Required action:
Word for word, restate the entries below from their first line through the line that contains "bo_table : table_ok".
----- Records supplied -----
Lemma assemble_cases m f k r h :
  assemble m f k r = Some h ->
  h = Blocked \/ exists k' r', h = Handled k' r' /\
    (r' = r \/ r' = initialize_seqno (saddr_host (pkt_src f)) (saddr_port (pkt_src f)) (saddr_type (pkt_src f)) r \/ (exists t w o, r' = send_ack (m_ack m) t f w o r) \/
     (exists q, r' = set_txq q r) \/ (is_data f = true /\ packet_type_data m f r = Some r')).
Proof.
  unfold assemble. repeat lazymatch goal with |- (if ?b then _ else _) = _ -> _ => destruct b eqn:? end; try (intros [= <-]; eauto 8; fail).
  - intros [= <-]. right. do 2 eexists. split; [done|]. destruct (negb (saddr_host (pkt_dest f) =? -1)).
    + do 2 right. left. eauto.
    + by left.
  - unfold on_ack. destruct k as [k|]; [|intros [= <-]; eauto 8]. destruct (psk_sndpkt k); [|intros [= <-]; eauto 8].
    destruct (process_ack _ _ _). intros [= <-]. right. do 2 eexists. split; [done|]. do 3 right. left. eauto.
  - intros [= <-]. right. do 2 eexists. split; [done|]. do 2 right. left. eauto.
  - destruct (packet_type_data m f r) eqn:E; [|done]. intros [= <-]. right. do 2 eexists. split; [done|]. do 4 right. done.
Qed.

Lemma table_ok_init host port type r : table_ok r -> table_ok (initialize_seqno host port type r).
Proof. unfold table_ok, zlen. cbn. by rewrite length_fmap. Qed.

(** What holds of the packet of a frame that is being handled. *)
Definition stage_ok (st : stage) (f : frame) (p : rpkt) : Prop :=
  rp_src p = pkt_src f /\ rp_id p = pkt_id f /\
  match st with
  | InOrder | Timed => slot_ok p /\ pkt_rcvddata p = pkt_offset f
  | Linked => pkt_rcvddata p = pkt_offset f /\ frames_data (rp_frames p) = take (Z.to_nat (pkt_offset f + pkt_frame_length f)) (msg (pkt_src f) (pkt_id f))
  | Complete | Stopped | Remembered => slot_ok p /\ pkt_rcvddata p = pkt_length f
  | _ => slot_ok p
  end.
Record busy_ok (f : frame) (ind : Z) (st : stage) (r : rstate) : Prop := {
  bo_frame : genuine f /\ source_ok f;
  bo_range : 0 <= ind < zlen (rcvpkts r);
  bo_slot p : slot_at ind r = Some p -> stage_ok st f p;
  bo_others i p : rcvpkts r !! i = Some (Some p) -> i <> Z.to_nat ind -> slot_ok p;
  bo_queued : Forall whole (queued r);
  bo_given : Forall (fun b => whole b.1 /\ b.2 = msg (rp_src b.1) (rp_id b.1)) (broadcasts r);
  bo_table : table_ok r }.

Lemma busy_upd st st' g f ind r r' : busy_ok f ind st r -> (forall p, stage_ok st f p -> stage_ok st' f (g p)) -> upd_slot ind g r = Some r' -> busy_ok f ind st' r'.
Proof.
  intros [Hf Hr Hs Ho Hq Hb Ht] Hg H. destruct (slot_at ind r) as [p|] eqn:Hp; [|unfold upd_slot in H; by rewrite Hp in H]. rewrite (upd_slot_run _ _ _ _ Hp) in H. injection H as <-.
  split; try done; cbn [rcvpkts set_rcvpkts].
  - unfold zlen in *. by rewrite length_insert.
  - intros p'. rewrite slot_at_set by done. intros [= <-]. by apply Hg, Hs.
  - intros i p'. intros Hl Hne. rewrite list_lookup_insert_ne in Hl by done. by apply (Ho i).
Qed.
Lemma busy_same st st' f ind r r' :
  busy_ok f ind st r -> rcvpkts r' = rcvpkts r -> queued r' = queued r -> broadcasts r' = broadcasts r -> table_ok r' -> (forall p, slot_at ind r = Some p -> stage_ok st f p -> stage_ok st' f p) -> busy_ok f ind st' r'.
Proof.
  intros [Hf Hr Hs Ho Hq Hb Ht] E1 E2 E3 Ht' Hg. assert (slot_at ind r' = slot_at ind r) as Es by (unfold slot_at; by rewrite E1).
  split; try done; rewrite ?E1, ?E2, ?E3; try done. intros p. rewrite Es. intros Hp. apply Hg; [done|]. by apply Hs.
Qed.
Lemma busy_received st f ind r : busy_ok f ind st r -> (forall p, stage_ok st f p -> slot_ok p) -> received_ok r.
Proof.
  intros [Hf Hr Hs Ho Hq Hb Ht] Hg. split; [|done]. apply Forall_lookup. intros i [p|] Hp; [|done]. destruct (decide (i = Z.to_nat ind)) as [->|Hne]; [|by apply (Ho i)].
  apply Hg, Hs. apply slot_at_lookup; [lia|done].
Qed.
(* ===== verification/Socket.v ===== *)
(** Sockets ([src/base/socket.c]): the table of sockets, binding, sending to a socket of the
    same host or to the transmitter, and the calls that receive.  The calls run on one
    host; [socklist_lock] and [psk_busy] are kept, because some calls wait for a lock that
    they hold. *)
From S2P Require Import Prelude Kmalloc Frame Packet.

Module Socket.
Import Frame Packet.

Definition MAXSOCKETS : nat := 50.
Definition MAXPROCFILES : Z := 20.
Definition SOCKHANDLEBEGIN : Z := 100.
Definition SOCKHANDLEEND : Z := 150.
Definition SOCK_UNUSED : Z := 0.
Definition SOCK_STREAM : Z := 1.
Definition SOCK_DGRAM : Z := 2.
Definition MSG_DONTWAIT : Z := 1.
Definition MSG_TRUNC : Z := 2.
Definition MSG_PEEK : Z := 4.
Definition PKTTYPE_CONNECTREQ : Z := 5.
Definition PKTTYPE_CONNECTREP : Z := 6.
Definition ENO_FREE_FILE_TABLE_SLOT : Z := -35.
Definition ENOSOCKET : Z := -79.
Definition EBADF : Z := -80.
Definition EINVALIDFUNCTION : Z := -81.
Definition ENOTSOCK : Z := -82.
Definition ENOTCONNECTED : Z := -83.
Definition EPORTALREADYEXISTS : Z := -84.
Definition ENOTBOUND : Z := -85.
Definition ECONNECTED : Z := -86.
Definition ESOCKTYPE : Z := -87.
Definition EPEERNOTEXISTS : Z := -88.

(** * The data *)

(** [struct packet] in the queue of a socket that receives: its bytes are in [pkt_data], or
    in the frames it was put together from; [pkt_rcv_offset] of them are read. *)
Record inpkt := mk_in {
  in_type : Z; in_dest : isockaddr; in_src : isockaddr; in_length : Z; in_id : Z; in_tag : Z; in_groupid : Z;
  pkt_data : option (list Z); in_frames : list frame; pkt_rcv_offset : Z }.
Definition set_frames (fs : list frame) (p : inpkt) : inpkt := mk_in (in_type p) (in_dest p) (in_src p) (in_length p) (in_id p) (in_tag p) (in_groupid p) (pkt_data p) fs (pkt_rcv_offset p).
Definition set_offset (o : Z) (p : inpkt) : inpkt := mk_in (in_type p) (in_dest p) (in_src p) (in_length p) (in_id p) (in_tag p) (in_groupid p) (pkt_data p) (in_frames p) o.
(** A packet that [deliver_packet] queues. *)
Definition of_rpkt (q : rpkt) : inpkt := mk_in (rp_type q) (rp_dest q) (rp_src q) (rp_length q) (rp_id q) (rp_tag q) (rp_groupid q) None (rp_frames q) 0.

Record proc_sock := mk_sock {
  psk_type : Z; psk_port : Z; psk_refcount : Z; psk_sndseqid : Z; psk_rcvpkt : list inpkt; psk_sndpkt : list spkt; psk_peer : isockaddr;
  psk_transmitterusing : Z; psk_delrequest : Z; psk_busy : bool }.
Definition set_type x k := mk_sock x (psk_port k) (psk_refcount k) (psk_sndseqid k) (psk_rcvpkt k) (psk_sndpkt k) (psk_peer k) (psk_transmitterusing k) (psk_delrequest k) (psk_busy k).
Definition set_port x k := mk_sock (psk_type k) x (psk_refcount k) (psk_sndseqid k) (psk_rcvpkt k) (psk_sndpkt k) (psk_peer k) (psk_transmitterusing k) (psk_delrequest k) (psk_busy k).
Definition set_refcount x k := mk_sock (psk_type k) (psk_port k) x (psk_sndseqid k) (psk_rcvpkt k) (psk_sndpkt k) (psk_peer k) (psk_transmitterusing k) (psk_delrequest k) (psk_busy k).
Definition set_sndseqid x k := mk_sock (psk_type k) (psk_port k) (psk_refcount k) x (psk_rcvpkt k) (psk_sndpkt k) (psk_peer k) (psk_transmitterusing k) (psk_delrequest k) (psk_busy k).
Definition set_rcvpkt x k := mk_sock (psk_type k) (psk_port k) (psk_refcount k) (psk_sndseqid k) x (psk_sndpkt k) (psk_peer k) (psk_transmitterusing k) (psk_delrequest k) (psk_busy k).
Definition set_sndpkt x k := mk_sock (psk_type k) (psk_port k) (psk_refcount k) (psk_sndseqid k) (psk_rcvpkt k) x (psk_peer k) (psk_transmitterusing k) (psk_delrequest k) (psk_busy k).
Definition set_peer x k := mk_sock (psk_type k) (psk_port k) (psk_refcount k) (psk_sndseqid k) (psk_rcvpkt k) (psk_sndpkt k) x (psk_transmitterusing k) (psk_delrequest k) (psk_busy k).
Definition set_using x k := mk_sock (psk_type k) (psk_port k) (psk_refcount k) (psk_sndseqid k) (psk_rcvpkt k) (psk_sndpkt k) (psk_peer k) x (psk_delrequest k) (psk_busy k).
Definition set_delrequest x k := mk_sock (psk_type k) (psk_port k) (psk_refcount k) (psk_sndseqid k) (psk_rcvpkt k) (psk_sndpkt k) (psk_peer k) (psk_transmitterusing k) x (psk_busy k).
Definition set_busy x k := mk_sock (psk_type k) (psk_port k) (psk_refcount k) (psk_sndseqid k) (psk_rcvpkt k) (psk_sndpkt k) (psk_peer k) (psk_transmitterusing k) (psk_delrequest k) x.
-----
Task output:
Lemma assemble_cases m f k r h :
  assemble m f k r = Some h ->
  h = Blocked \/ exists k' r', h = Handled k' r' /\
    (r' = r \/ r' = initialize_seqno (saddr_host (pkt_src f)) (saddr_port (pkt_src f)) (saddr_type (pkt_src f)) r \/ (exists t w o, r' = send_ack (m_ack m) t f w o r) \/
     (exists q, r' = set_txq q r) \/ (is_data f = true /\ packet_type_data m f r = Some r')).
Proof.
  unfold assemble. repeat lazymatch goal with |- (if ?b then _ else _) = _ -> _ => destruct b eqn:? end; try (intros [= <-]; eauto 8; fail).
  - intros [= <-]. right. do 2 eexists. split; [done|]. destruct (negb (saddr_host (pkt_dest f) =? -1)).
    + do 2 right. left. eauto.
    + by left.
  - unfold on_ack. destruct k as [k|]; [|intros [= <-]; eauto 8]. destruct (psk_sndpkt k); [|intros [= <-]; eauto 8].
    destruct (process_ack _ _ _). intros [= <-]. right. do 2 eexists. split; [done|]. do 3 right. left. eauto.
  - intros [= <-]. right. do 2 eexists. split; [done|]. do 2 right. left. eauto.
  - destruct (packet_type_data m f r) eqn:E; [|done]. intros [= <-]. right. do 2 eexists. split; [done|]. do 4 right. done.
Qed.

Lemma table_ok_init host port type r : table_ok r -> table_ok (initialize_seqno host port type r).
Proof. unfold table_ok, zlen. cbn. by rewrite length_fmap. Qed.

(** What holds of the packet of a frame that is being handled. *)
Definition stage_ok (st : stage) (f : frame) (p : rpkt) : Prop :=
  rp_src p = pkt_src f /\ rp_id p = pkt_id f /\
  match st with
  | InOrder | Timed => slot_ok p /\ pkt_rcvddata p = pkt_offset f
  | Linked => pkt_rcvddata p = pkt_offset f /\ frames_data (rp_frames p) = take (Z.to_nat (pkt_offset f + pkt_frame_length f)) (msg (pkt_src f) (pkt_id f))
  | Complete | Stopped | Remembered => slot_ok p /\ pkt_rcvddata p = pkt_length f
  | _ => slot_ok p
  end.
Record busy_ok (f : frame) (ind : Z) (st : stage) (r : rstate) : Prop := {
  bo_frame : genuine f /\ source_ok f;
  bo_range : 0 <= ind < zlen (rcvpkts r);
  bo_slot p : slot_at ind r = Some p -> stage_ok st f p;
  bo_others i p : rcvpkts r !! i = Some (Some p) -> i <> Z.to_nat ind -> slot_ok p;
  bo_queued : Forall whole (queued r);
  bo_given : Forall (fun b => whole b.1 /\ b.2 = msg (rp_src b.1) (rp_id b.1)) (broadcasts r);
  bo_table : table_ok r }.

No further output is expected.